I know there were quite a lot of discussions about docker security. I have some question regarding, running docker in rootless mode (this is what I am doing). Also I am connecting to my services (servers) via Nginx Reverse Proxy and SSL / or when I just using internal services, I am not exposing anything to the internet.

I think another issue is whether securityflaws of containerized applications (e.g. images of nextcloud, mediawiki, and a lot of other containerimages) are fixed by the docker-package-devs.

So if you choose a package -better said a Dockerimage - which is not updated continuously, you are running into a constantly growing securityproblem, cause of the not updated image.

If you are not building images yourself, you should only stick to images -lets say at which are in active development. You should not use images, which have not had an update for month, or even years.

Am I right so far, or am I seeing it too critical?

So this leads me to the final question: Should you ever use a not self built image in production?


I assume you mean the maintainer of the image repository. Some maintainers indeed to it manually, while others use pipeline jobs that does that job for them.

Patch mangement for containers is done by creating new oci images. You can use tools like Synk and Trivy to scan images for known vulnerabilities. The older the image, the more likely it comes with known vulnerabilities.

You could actually use an old image as base image and update its os packages in your own image… but the downside is the total image size will grow. But generally using old images is not a good idea, especially if they are exposed to the internet. And of course this will not work, if an old image uses a distro that reached EOL and doesn’t receive updates anymore.

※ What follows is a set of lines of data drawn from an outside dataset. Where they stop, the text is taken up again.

Lemma rpc_command_mount_keeps fsname devname flag u arglen pid s :
  inv s -> pid <> 0 -> (String.length fsname <= CONTAINER_MAX)%nat ->
  keeps (E := E) (rpc_command_mount fsname devname flag u arglen pid) s (fun _ _ => True).
Proof.
  intros Hs Hp Hlen. unfold rpc_command_mount. do 2 keeps_step.
  destruct (find_spec s Hs (fun x => Some (m_pid x =? 0))) as (free & Hfree & Hle & _ & Hat);
    [done|].
  apply keeps_bind. eapply keeps_deref; [done..|]. intros _. apply keeps_bind.
  eapply (keeps_mono _ _ (fun a s' => s' = s /\ (String.length a.2 <= CONTAINER_MAX)%nat /\
            (a.1 = 0 -> (free < MAX_ITEMS)%nat))).
  - keeps_step; boolP; [|by keeps_go].
    assert (Hroom : (free < MAX_ITEMS)%nat) by (by apply Nat.ltb_lt).
    destruct (find_spec s Hs (own_field pid fsname m_str_fsprefix)) as (i & Hi & _ & _ & _);
      [intros; apply own_field_defined; auto|].
    apply keeps_bind. eapply keeps_deref; [done..|]. intros _. keeps_step; [|by keeps_go].
    apply keeps_bind. eapply keeps_mono; [by apply shm_arg_keeps|]. intros arg s' _ [-> _] _.
    keeps_go; [|by keeps_go].
    destruct (find_spec s Hs (other_mount_of (before_comma devname))) as (j & Hj & _ & _ & Hatj);
      [intros; by apply other_mount_defined|].
    eapply keeps_deref; [done..|]. intros _.
    destruct (g_mountlist_items s !! j) as [x|] eqn:Hx.
    + destruct (Hatj x eq_refl) as [Hslot Hother]. unfold other_mount_of in Hother.
      destruct (Z.eqb_spec (m_pid x) 0) as [|Hpx]; [done|].
      destruct (Hslot Hpx) as (a & b & c & _ & -> & _ & _ & Hb).
      apply keeps_bind. eapply keeps_deref; [done..|]. intros _. by keeps_go.
    + eapply keeps_mono; [apply try_containers_keeps; try done|].
      * intros k Hk. by apply elem_of_seq in Hk as [_ ?].
      * intros [r n] s' _ [-> Hn]. done.
  - intros [rpcret fsname_buf] s' _ (-> & Hbuf & Hroom) _. simpl in *.
    apply keeps_bind, keeps_when; [done | | intros _ _; by keeps_go].
    intros Hz. apply Z.eqb_eq in Hz. specialize (Hroom Hz).
    destruct (lookup_lt_is_Some_2 (g_mountlist_items s) free) as [x Hx];
      [by rewrite (inv_mounts s Hs)|].
    destruct (Hat x Hx) as [_ Hfr]. injection Hfr as Hfr%Z.eqb_eq.
    apply keeps_put; [|intros; by keeps_go]. apply set_slot_inv; [done | |].
    + intros _. by eexists _, _, _.
    + by eapply free_slot_unused.
Qed.

(** *** Unmounting *)

Lemma umount_search_stops i x l c :
  l !! i = Some x -> m_pid x <> 0 -> m_str_containerpath x = Some c ->
  umount_search i (Some c) l 0 = Some O.
Proof.
  intros Hx Hp Hc. destruct l as [|y l]; [done|]. destruct i as [|i]; [|done].
  injection Hx as ->. simpl. rewrite (proj2 (Z.eqb_neq _ _) Hp), Hc; simpl.
  by rewrite bool_decide_true.
Qed.

Lemma has_openfile_false i l :
  has_openfile i l = false -> forall x, x ∈ l -> of_mountlist_index x <> i.
Proof.
  unfold has_openfile. intros Hf x Hx <-. apply not_true_iff_false in Hf. apply Hf.
  apply existsb_exists. exists x. split; [by apply list_elem_of_In | apply Nat.eqb_refl].
Qed.

Lemma rpc_command_umount_keeps fsname pid s :
  inv s -> pid <> 0 -> keeps (E := E) (rpc_command_umount fsname pid) s (fun _ _ => True).
Proof.
  intros Hs Hp. unfold rpc_command_umount. do 2 keeps_step.
  destruct (find_spec s Hs (own_field pid fsname m_str_fsprefix)) as (i & Hi & _ & _ & Hat);
    [intros; apply own_field_defined; auto|].
  apply keeps_bind. eapply keeps_deref; [done..|]. intros _.
  destruct (g_mountlist_items s !! i) as [x|] eqn:Hx; [|by keeps_go].
  destruct (Hat x eq_refl) as [Hslot [Hpid Hfs]%own_field_true].
  assert (Hpx : m_pid x <> 0) by congruence.
  destruct (Hslot Hpx) as (a & c & d & _ & Hc & Hd & _).
  keeps_step.
  - apply keeps_bind. eapply keeps_deref; [done..|]. intros _. do 2 keeps_step.
    apply keeps_bind. eapply keeps_mono; [by apply output_statistics_keeps|].
    intros [] s' _ -> _. by keeps_go.
  - rewrite Hc, (umount_search_stops i x _ c) by done.
    apply keeps_bind. eapply keeps_deref; [done..|]. intros _.
    apply keeps_bind, (keeps_mono _ _ (same s)).
    + keeps_step; [|done]. apply keeps_bind. eapply keeps_deref; [done..|]. intros _. by keeps_go.
    + intros [] s' _ -> _. change (MAX_ITEMS <=? 0)%nat with false. cbv iota.
      do 2 keeps_step. intros _. do 3 keeps_step. unfold umount_cleanup. cbn [Z.eqb when].
      assert (Hinv : inv (set_mounts (<[i := free_mount]> (g_mountlist_items s)) s)).
      { apply set_slot_inv; [done | by intros [] | by apply has_openfile_false]. }
      apply keeps_modify; [done|]. intros _.
      apply keeps_when; [done | intros _ | done].
      eapply keeps_mono; [by apply output_statistics_keeps|]. done.
Qed.

(** *** The shared segment *)

Lemma shm_store_keeps u data s :
  inv s -> (length data <= SHM_SIZE)%nat -> (u = false -> length data = 0%nat) ->
  keeps (E := E) (shm_store u data) s (fun _ _ => True).
Proof.
  intros Hs Hlen Hu. unfold shm_store. do 2 keeps_step. destruct u.
  - apply keeps_bind, keeps_assert; [rewrite (inv_shm s Hs); by apply Nat.leb_le | done | intros _].
    apply keeps_put; [|done]. apply set_shm_inv; [done|].
    rewrite length_overlay; rewrite ?(inv_shm s Hs); done.
  - apply keeps_assert; [by rewrite Hu | done..].
Qed.

Lemma shm_load_keeps u n s :
  inv s -> (n <= SHM_SIZE)%nat -> (u = false -> n = 0%nat) ->
  keeps (E := E) (shm_load u n) s (same s).
Proof.
  intros Hs Hlen Hu. unfold shm_load. do 2 keeps_step. destruct u.
  - apply keeps_bind, keeps_assert; [rewrite (inv_shm s Hs); by apply Nat.leb_le | done | intros _].
    by keeps_go.
  - apply keeps_bind, keeps_assert; [by rewrite Hu | done | intros _]. by keeps_go.
Qed.

Lemma rpc_command_getmountpoint_keeps path pid s :
  inv s -> pid <> 0 -> keeps (E := E) (rpc_command_getmountpoint path pid) s (fun _ _ => True).
Proof.
  intros Hs Hp. unfold rpc_command_getmountpoint. do 2 keeps_step.
  destruct (find_spec s Hs (own_field pid (before_comma path) m_str_devprefix))
    as (i & Hi & _ & _ & Hat); [intros; apply own_field_defined; auto|].
  apply keeps_bind. eapply keeps_deref; [done..|]. intros _.
  destruct (g_mountlist_items s !! i) as [x|] eqn:Hx.
  - destruct (Hat x eq_refl) as [Hslot [Hpid _]%own_field_true].
    destruct (Hslot ltac:(congruence)) as (a & c & d & Ha & _ & _ & Hlen & _).
    apply keeps_bind. eapply keeps_deref; [done..|]. intros _. apply keeps_bind.
    eapply keeps_mono; [apply shm_store_keeps; [done | | done]|].
    + apply SHM_SIZE_large. rewrite length_app, length_bytes_of_string; simpl.
      unfold CONTAINER_MAX in *. lia.
    + intros [] s' Hs' _ _. by keeps_go.
  - apply keeps_bind. eapply keeps_mono; [apply shm_store_keeps; [done | | done]|].
    + apply SHM_SIZE_large. simpl. lia.
    + intros [] s' Hs' _ _. by keeps_go.
Qed.

(** *** Clients *)

Lemma keeps_loop {X R} fuel (body : X -> M pfsd E (X + R)) x s :
  inv s -> (forall x s, inv s -> keeps (body x) s (fun _ _ => True)) ->
  keeps (loop fuel body x) s (fun _ _ => True).
Proof.
  intros Hs Hb. revert x s Hs. induction fuel as [|fuel IH]; intros x s Hs; simpl.
  { intros e. by apply wp_stop. }
  apply keeps_bind. eapply keeps_mono; [by apply Hb|].
  intros [x'|y] s' Hs' _ _; [by apply IH | by keeps_go].
Qed.

Lemma cleanup_files_keeps fuel fd s :
  inv s -> keeps (E := E) (cleanup_files fuel fd) s (fun _ _ => True).
Proof.
  intros Hs. unfold cleanup_files. apply keeps_loop; [done|]. clear s Hs.
  intros [i outputflag] s Hs. do 2 keeps_step.
  destruct (g_openfile_items s !! i) as [x|]; [|by keeps_go].
  keeps_step; [|by keeps_go]. apply keeps_bind.
  eapply (keeps_mono _ _ (same s)); [by keeps_go|]. intros [] s' _ -> _.
  do 3 keeps_step. eapply keeps_mono; [by apply rpc_command_close_keeps|].
  intros [] s' Hs' _ _. by keeps_go.
Qed.

Lemma cleanup_mounts_keeps n i fd flag s :
  inv s -> fd <> 0 -> (i + n <= MAX_ITEMS)%nat ->
  keeps (E := E) (cleanup_mounts n i fd flag) s (fun _ _ => True).
Proof.
  intros Hs Hfd. revert i flag s Hs. induction n as [|n IH]; intros i flag s Hs Hn; simpl;
    [by keeps_go|].
  do 2 keeps_step.
  destruct (lookup_lt_is_Some_2 (g_mountlist_items s) i) as [x Hx];
    [rewrite (inv_mounts s Hs); lia|].
  apply keeps_bind. eapply keeps_deref; [done..|]. intros _. keeps_step; [|apply IH; done || lia].
  boolP. pose proof (Forall_lookup_1 _ _ _ _ (inv_slots s Hs) Hx) as Hslot.
  destruct (Hslot ltac:(congruence)) as (a & c & d & -> & _).
  apply keeps_bind. eapply keeps_deref; [done..|]. intros _. apply keeps_bind.
  eapply (keeps_mono _ _ (same s)); [by keeps_go|]. intros [] s' _ -> _. do 3 keeps_step.
  eapply keeps_mono; [apply rpc_command_umount_keeps; [done|congruence]|].
  intros [] s' Hs' _ _. apply IH; [done|lia].
Qed.

Lemma set_clients_inv l s :
  inv s -> Forall (fun c => c <> 0) l -> (length l < MAX_ITEMS)%nat -> inv (set_clients l s).
Proof. intros [] ??. by constructor. Qed.

Lemma cleanup_client_keeps fuel i s :
  inv s -> (i < length (g_clients s))%nat ->
  keeps (E := E) (cleanup_client fuel i) s (fun _ _ => True).
Proof.
  intros Hs Hi. unfold cleanup_client. do 2 keeps_step.
  destruct (lookup_lt_is_Some_2 _ _ Hi) as [fd Hfd].
  assert (Hnz : fd <> 0) by exact (Forall_lookup_1 _ _ _ _ (inv_clients s Hs) Hfd).
  apply keeps_bind. eapply keeps_deref; [done..|]. intros _. apply keeps_bind.
  eapply keeps_mono; [by apply cleanup_files_keeps|]. intros flag s1 Hs1 _ _. apply keeps_bind.
  eapply keeps_mono; [by apply cleanup_mounts_keeps|]. intros flag' s2 Hs2 _ _. apply keeps_bind.
  eapply (keeps_mono _ _ (fun _ _ => True)).
  { keeps_step; [|done]. eapply keeps_mono; [by apply output_statistics_keeps|]. done. }
  intros [] s3 Hs3 _ _. do 2 keeps_step. apply keeps_modify; [|done].
  apply set_clients_inv; [done | apply Forall_delete, (inv_clients s3 Hs3) |].
  pose proof (inv_nclients s3 Hs3).
  pose proof (length_delete_le (g_clients s3) i). lia.
Qed.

What is the reason to not use official images, or images from a maintainer you trust? Official images and images from Bitnami are often used in corporate context - with extra hardening where necessary.
Every base image used to build your own image would be not a self build image - but they are patched and released on regular base.

1 Like


Thanks I did not know this!

Ok, so it is ok, to just choose a maintainer I trust / who updates on a regular base. (Beside of the update-history I also have an eye on the downloadcounter. I assume the image would not be “evil” if downloads are high and it is updated on a regular base.

Thanks a lot for your answers!

A high download count is generally a good indicator, but not necessarily a guaranty.
A good image description (on Dockerhub or linked to somewhere else) with frequent image updates (on new versions of the application or available fixes for vulnerabilities of the current image) is usually a good sign.

1 Like

Hello again,
just playing around with trivy now. To be honest I am a little shocked. I don’t know how to interpret all of the messages, but if you scan e.g.

trivy image --security-checks vuln --ignore-unfixed jc21/nginx-proxy-manager:latest

you got a lot of HIGH vulnerabilities. If I think about that the “npm” is facing to the internet normally, this can not be good…

What can you do about this? (I use the latest image of the proxy-manager). For sure I just can apt-get update && upgrade to get rid of the “debian-specific” vulnerabilities, but what about the others? (python-pkg… etc)

Chances are high that you can find the source repo on github. You can try to clone the repo and build your own up to date image. Though, it depends on the application itself what needs to be done in order to fix the vulnerabilities. Sometimes the only thing you can do is to raise an issue in the source repo.